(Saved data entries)
++++
Lemma do_reset_twice_flow cfg w s c err r s' c' :
  do_reset_twice cfg w s c err = (r, s', c') ->
  same_flow s s' /\ conn_flow_ctl c' = conn_flow_ctl c.
Proof.
  unfold do_reset_twice. destruct (xqc_stream_do_reset _ _ _ _ _) as [[[u|x] s1] c1] eqn:E1;
    apply do_reset_flow in E1 as [Hs Hc]; [by intros [= <- <- <-]|].
  case_if; [|by intros [= <- <- <-]]. intros E2. apply do_reset_flow in E2 as [Hs2 Hc2].
  split; [|congruence]. eapply same_flow_trans; [exact Hs|]. exact Hs2.
Qed.

Lemma account_grows s c size r s' c' :
  windows_ok s c -> within s c ->
  xqc_stream_account_reset_final_size s c size = (r, s', c') -> grows s c s' c'.
Proof.
  intros Hk Hw. pose proof (grows_refl s c Hk Hw) as Hg. destruct Hw as [Hf Hs Hc].
  unfold xqc_stream_account_reset_final_size.
  fold (slimit s) (climit c) (crecved c).
  destruct (_ || _ || _) eqn:E1; [intros [= <- <- <-]; by eapply grows_same|].
  destruct ((_ <? size) || _ || _) eqn:E2; intros [= <- <- <-]; [by eapply grows_same|].
  apply orb_false_iff in E1 as [E1 _]. apply orb_false_iff in E1 as [E1 _].
  apply orb_false_iff in E2 as [E2 E4]. apply orb_false_iff in E2 as [E2 E3].
  zify_bools. destruct Hk as [K1 K2 K3 K4]. split_and!; [by split| |done|done].
  split; [|split; [simpl; lia|done]|].
  - eapply Forall_impl; [exact Hf|]. simpl. intros. lia.
  - intros Hb. specialize (Hc Hb). unfold crecved, climit in *. simpl.
    rewrite u64_small; [lia|]. revert K3. rewrite limit_val. eval_pow. lia.
Qed.

(** A state that grew may grow on. *)
Lemma grows_trans s c s1 c1 s2 c2 :
  grows s c s1 c1 -> (windows_ok s1 c1 -> within s1 c1 -> grows s1 c1 s2 c2) -> grows s c s2 c2.
Proof.
  intros (K & W & L1 & L2) H. destruct (H K W) as (K' & W' & L1' & L2').
  split_and!; [done|done|lia|lia].
Qed.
++++
§ Required work: Retype, without changes, the lines from the line holding "- eapply Forall_impl;" to the end of the data, both ends included.

§ Exercise response:
  - eapply Forall_impl; [exact Hf|]. simpl. intros. lia.
  - intros Hb. specialize (Hc Hb). unfold crecved, climit in *. simpl.
    rewrite u64_small; [lia|]. revert K3. rewrite limit_val. eval_pow. lia.
Qed.

(** A state that grew may grow on. *)
Lemma grows_trans s c s1 c1 s2 c2 :
  grows s c s1 c1 -> (windows_ok s1 c1 -> within s1 c1 -> grows s1 c1 s2 c2) -> grows s c s2 c2.
Proof.
  intros (K & W & L1 & L2) H. destruct (H K W) as (K' & W' & L1' & L2').
  split_and!; [done|done|lia|lia].
Qed.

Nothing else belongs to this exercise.